PySpark: Add New Column with Constant Value


You can use the following methods to add a new column with a constant value to a PySpark DataFrame:

Method 1: Add New Column with Constant Numeric Value

from pyspark.sql.functions import lit

#add new column called 'salary' with value of 100 for each row
df.withColumn('salary', lit(100)).show()

Method 2: Add New Column with Constant String Value

from pyspark.sql.functions import lit

#add new column called 'league' with value of 'NBA' for each row
df.withColumn('league', lit('NBA')).show()

The following examples show how to use each method in practice with the following PySpark DataFrame:

from pyspark.sql import SparkSession
spark = SparkSession.builder.getOrCreate()

#define data
data = [['A', 'East', 11, 4], 
        ['A', 'East', 8, 9], 
        ['A', 'East', 10, 3], 
        ['B', 'West', 6, 12], 
        ['B', 'West', 6, 4], 
        ['C', 'East', 5, 2]] 
  
#define column names
columns = ['team', 'conference', 'points', 'assists'] 
  
#create dataframe using data and column names
df = spark.createDataFrame(data, columns) 
  
#view dataframe
df.show()

+----+----------+------+-------+
|team|conference|points|assists|
+----+----------+------+-------+
|   A|      East|    11|      4|
|   A|      East|     8|      9|
|   A|      East|    10|      3|
|   B|      West|     6|     12|
|   B|      West|     6|      4|
|   C|      East|     5|      2|
+----+----------+------+-------+

Example 1: Add New Column with Constant Numeric Value

We can use the following syntax to add a new column to the DataFrame called salary that contains a value of 100 for each row:

from pyspark.sql.functions import lit

#add new column called 'salary' with value of 100 for each row
df.withColumn('salary', lit(100)).show()


+----+----------+------+-------+------+
|team|conference|points|assists|salary|
+----+----------+------+-------+------+
|   A|      East|    11|      4|   100|
|   A|      East|     8|      9|   100|
|   A|      East|    10|      3|   100|
|   B|      West|     6|     12|   100|
|   B|      West|     6|      4|   100|
|   C|      East|     5|      2|   100|
+----+----------+------+-------+------+

Notice that the new column called salary has been added to the end of the DataFrame and each value in this new column is equal to 100, just as we specified.

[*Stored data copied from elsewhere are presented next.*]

Lemma empty_target_never_repaired_witness :
  let fs := sample_fs root_target root_backup in
  process_jsonl sample_repr all_encodable fs target_name false = (Ok false, fs).
Proof.
  intros fs.
  destruct (empty_target_never_repaired sample_repr all_encodable fs target_name false eq_refl)
    as (_ & _ & _ & _ & _ & _ & _ & _ & _ & H).
  exact (proj2 (H "2025-01-02T03-04-05" [backup_name] backup_name
                  eq_refl eq_refl eq_refl eq_refl eq_refl)).
Defined.

(** * Further properties of the code *)

(** ** Strings: prefixes and slices *)

Lemma append_cons c s t : String c s +:+ t = String c (s +:+ t).
Proof. reflexivity. Qed.

Lemma startswith_append p r : PyStr.startswith (p +:+ r) p = true.
Proof.
  induction p as [|c p IH]; [done|].
  rewrite append_cons. cbn [PyStr.startswith]. by rewrite Ascii.eqb_refl, IH.
Qed.

Lemma startswith_split s p :
  PyStr.startswith s p = true -> s = p +:+ PyStr.slice_from (String.length p) s.
Proof.
  revert s. induction p as [|c p IH]; intros s; [done|].
  destruct s as [|a s]; cbn [PyStr.startswith]; [discriminate|].
  intros [Ha Hs]%andb_prop. apply Ascii.eqb_eq in Ha as ->.
  rewrite append_cons. cbn [String.length PyStr.slice_from]. f_equal. by apply IH.
Qed.

Lemma slice_from_append p r : PyStr.slice_from (String.length p) (p +:+ r) = r.
Proof. induction p as [|c p IH]; [by destruct r|]. rewrite append_cons. exact IH. Qed.

Lemma slice_to_append p r : PyStr.slice_to (String.length p) (p +:+ r) = p.
Proof.
  induction p as [|c p IH]; [by destruct r|].
  rewrite append_cons. cbn [String.length PyStr.slice_to]. by rewrite IH.
Qed.

Lemma slice_to_from n s : PyStr.slice_to n s +:+ PyStr.slice_from n s = s.
Proof.
  revert s. induction n as [|n IH]; intros [|c s]; try reflexivity.
  cbn [PyStr.slice_to PyStr.slice_from]. by rewrite append_cons, IH.
Qed.

Lemma length_append s t : String.length (s +:+ t) = String.length s + String.length t.
Proof. induction s as [|c s IH]; [done|]. rewrite append_cons. simpl. by rewrite IH. Qed.

(** ** The timestamp prefix *)

(** X1: a name has a timestamp prefix exactly when it is the marker
    [rollout-], 19 characters, and any rest; the prefix is those 19
    characters. *)
Theorem ts_prefix_from_name_iff (name ts : string) :
  ts_prefix_from_name name = Some ts <->
  String.length ts = 19 /\ exists rest, name = "rollout-" +:+ ts +:+ rest.
Proof.
  unfold ts_prefix_from_name. split.
  - destruct (PyStr.startswith name "rollout-") eqn:Hs; [|discriminate]. cbn [negb].
    apply startswith_split in Hs.
    set (core := PyStr.slice_from (String.length "rollout-") name) in *.
    destruct (19 <=? String.length core)%nat eqn:E; [|discriminate].
    apply Nat.leb_le in E.
    pose proof (length_slice_to 19 core) as Hl.
    pose proof (slice_to_from 19 core) as Hc. rewrite Hs. revert Hl Hc.
    generalize (PyStr.slice_to 19 core). intros r Hl Hc [= <-]. split; [lia|].
    exists (PyStr.slice_from 19 core). by rewrite Hc.
  - intros [Hlen [rest ->]]. rewrite startswith_append. cbn [negb].
    rewrite slice_from_append. rewrite length_append, Hlen.
    replace (19 <=? 19 + String.length rest)%nat with true
      by (symmetry; apply Nat.leb_le; lia).
    rewrite <- Hlen. by rewrite slice_to_append.
Qed.

(** ** Selection by what came before, continued *)

Lemma kept_when_ext {A} (keep1 keep2 : list A -> A -> bool) (xs : list A) :
  (forall i x, xs !! i = Some x -> keep1 (take i xs) x = keep2 (take i xs) x) ->
  kept_when keep1 xs = kept_when keep2 xs.
Proof.
  intros H. unfold kept_when. apply omap_ext_in. intros i _.
  destruct (xs !! i) as [x|] eqn:E; [|done]. simpl. by rewrite (H i x E).
Qed.

Lemma kept_when_app {A} (keep : list A -> A -> bool) (xs ys : list A) :
  kept_when keep (xs ++ ys) =
  kept_when keep xs ++ kept_when (fun before y => keep (xs ++ before) y) ys.
Proof.
  induction ys as [|y ys IH] using rev_ind.
  - by rewrite kept_when_nil, !app_nil_r.
  - by rewrite app_assoc, !kept_when_snoc, IH, app_assoc.
Qed.

Lemma kept_when_const {A} (b : bool) (xs : list A) :
  kept_when (fun _ _ => b) xs = if b then xs else [].
Proof.
  induction xs as [|x xs IH] using rev_ind; [by destruct b|].
  rewrite kept_when_snoc, IH. destruct b; [done|]. reflexivity.
Qed.

(** ** The scanner *)

Section ScanMore.
Variable py_repr : json -> string.

Lemma docs_app fh1 fh2 : docs (fh1 ++ fh2) = docs fh1 ++ docs fh2.
Proof.
  induction fh1 as [|[| |obj] fh1 IH]; simpl; [done | exact IH | exact IH |].
  by rewrite IH.
Qed.

Lemma docs_map_Doc rs : docs (map Doc rs) = rs.
Proof. induction rs as [|r rs IH]; simpl; [done|]. by rewrite IH. Qed.

Lemma active_context_normal rs c :
  active_context py_repr rs = Some c -> exists p, c = normalize_cwd p.
Proof.
  unfold active_context. intros H%last_Some_elem_of.
  apply list_elem_of_omap in H as (r & _ & Hr).
  unfold declared_context in Hr. destruct (carried_cwd r) as [v|]; [|discriminate].
  destruct (truthy v); [|discriminate]. injection Hr as <-. eauto.
Qed.

Lemma active_context_undeclared rs tail :
  Forall (fun r => declared_context py_repr r = None) tail ->
  active_context py_repr (rs ++ tail) = active_context py_repr rs.
Proof.
  induction tail as [|r tail IH] using rev_ind; intros H; [by rewrite app_nil_r|].
  apply Forall_app in H as [Htail Hr]. inversion Hr as [|? ? Hr' _]; subst.
  by rewrite app_assoc, active_context_snoc, Hr', IH.
Qed.

Lemma scan_spec_app target rs tail :
  Forall (fun r => declared_context py_repr r = None) tail ->
  scan_spec py_repr target (rs ++ tail) =
  scan_spec py_repr target rs ++
    (if context_matches (active_context py_repr rs) target then tail else []).
Proof.
  intros Htail. unfold scan_spec at 1. rewrite kept_when_app. f_equal.
  rewrite <- kept_when_const. apply kept_when_ext. intros i y Hy.
  rewrite context_matches_spec, <- app_assoc.
  rewrite active_context_undeclared; [done|].
  apply Forall_app. split.
  - apply Forall_take. exact Htail.
  - constructor; [|constructor]. rewrite Forall_forall in Htail.
    apply Htail. by eapply list_elem_of_lookup_2.
Qed.

Lemma scan_spec_no_declaration target rs :
  Forall (fun r => declared_context py_repr r <> Some target) rs ->
  scan_spec py_repr target rs = [].
Proof.
  intros Hno. unfold scan_spec.
  rewrite (kept_when_ext _ (fun _ _ => false)); [by rewrite kept_when_const|].
  intros i r Hr. apply andb_false_intro1, bool_decide_eq_false_2.
  intros H%last_Some_elem_of. apply list_elem_of_omap in H as (r' & Hin & Hd).
  rewrite Forall_forall in Hno. apply (Hno r'); [|done].
  apply elem_of_app in Hin as [Hin|Hin].
  - apply elem_of_take in Hin as (j & Hj & _). by eapply list_elem_of_lookup_2.
  - apply list_elem_of_singleton in Hin as ->. by eapply list_elem_of_lookup_2.
Qed.

End ScanMore.

(** X2: the scanner's result depends on the documents of the file only:
    blank lines and lines that do not parse change nothing, wherever they
    stand. *)
Theorem collect_ignores_unparsed (py_repr : json -> string) (fh : list line) (target : string) :
  collect_cwd_filtered_lines py_repr (Some fh) target
  = collect_cwd_filtered_lines py_repr (Some (map Doc (docs fh))) target.
Proof. rewrite !collect_spec. unfold is_log. by rewrite docs_map_Doc. Qed.

(** X3: what the scanner returns is a sub-sequence of the documents of the
    file, in their order, and every returned document is a Record: it adds
    nothing, reorders nothing and repeats nothing. *)
Theorem collect_subsequence
    (py_repr : json -> string) (src : option (list line)) (target : string) (rs : list json) :
  collect_cwd_filtered_lines py_repr src target = Ok rs ->
  sublist rs (docs (default [] src)) /\ Forall (fun r => is_record r = true) rs.
Proof.
  intros H. split; [|by eapply collect_ok_records].
  destruct src as [fh|]; [|injection H as <-; constructor].
  rewrite collect_spec in H. destruct (is_log fh); [|discriminate].
  injection H as <-. apply kept_when_sublist.
Qed.

Lemma collect_subsequence_witness :
  sublist [session_meta "/work/proj" "OLD"; data_record 1] (docs sample_backup) /\
  Forall (fun r => is_record r = true) [session_meta "/work/proj" "OLD"; data_record 1].
Proof.
  exact (collect_subsequence sample_repr (Some sample_backup) "/work/proj" _ eq_refl).
Defined.

(** X4: the target is compared as it is given: the scanner returns a
    record only for a target that is a non-empty normal form (no
    backslash, no trailing separator, no capital).  A caller that passes a
    path it has not normalised gets nothing. *)
Theorem collect_needs_normal_target
    (py_repr : json -> string) (src : option (list line)) (target : string)
    (r : json) (rs : list json) :
  collect_cwd_filtered_lines py_repr src target = Ok (r :: rs) ->
  PyStr.nonempty target = true /\
  PyStr.lower target = target /\
  PyStr.rstrip PyStr.slash target = target /\
  PyStr.has_char PyStr.bslash target = false.
Proof.
  intros H. destruct src as [fh|]; [|discriminate].
  rewrite collect_spec in H. destruct (is_log fh); [|discriminate].
  injection H as H.
  assert (r ∈ scan_spec py_repr target (docs fh)) as Hr by (rewrite H; left).
  unfold scan_spec, kept_when in Hr.
  apply list_elem_of_omap in Hr as (i & _ & Hi).
  destruct (docs fh !! i) as [x|]; [|discriminate]. simpl in Hi.
  destruct (bool_decide _ && _) eqn:E; [|discriminate].
  apply andb_prop in E as [Hc Hne]. apply bool_decide_eq_true_1 in Hc.
  apply active_context_normal in Hc as [p ->].
  split; [done|].
  split; [apply normalize_lower|]. split; [apply normalize_rstrip | apply normalize_no_bslash].
Qed.

Lemma collect_needs_normal_target_witness :
  PyStr.nonempty "/work/proj" = true /\
  PyStr.lower "/work/proj" = "/work/proj" /\
  PyStr.rstrip PyStr.slash "/work/proj" = "/work/proj" /\
  PyStr.has_char PyStr.bslash "/work/proj" = false.
Proof.
  exact (collect_needs_normal_target sample_repr (Some sample_backup) "/work/proj" _ _ eq_refl).
Defined.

Example 2: Add New Column with Constant String Value

We can use the following syntax to add a new column to the DataFrame called league that contains a value of ‘NBA’ for each row:

from pyspark.sql.functions import lit

#add new column called 'league' with value of 'NBA' for each row
df.withColumn('league', lit('NBA')).show()

+----+----------+------+-------+------+
|team|conference|points|assists|league|
+----+----------+------+-------+------+
|   A|      East|    11|      4|   NBA|
|   A|      East|     8|      9|   NBA|
|   A|      East|    10|      3|   NBA|
|   B|      West|     6|     12|   NBA|
|   B|      West|     6|      4|   NBA|
|   C|      East|     5|      2|   NBA|
+----+----------+------+-------+------+

Notice that the new column called league has been added to the end of the DataFrame and each value in this new column is equal to NBA, just as we specified.

Note #1: The withColumn function returns a new DataFrame with a specific column modified and all other columns left the same.

Note #2: The lit function creates a column with a literal value.

x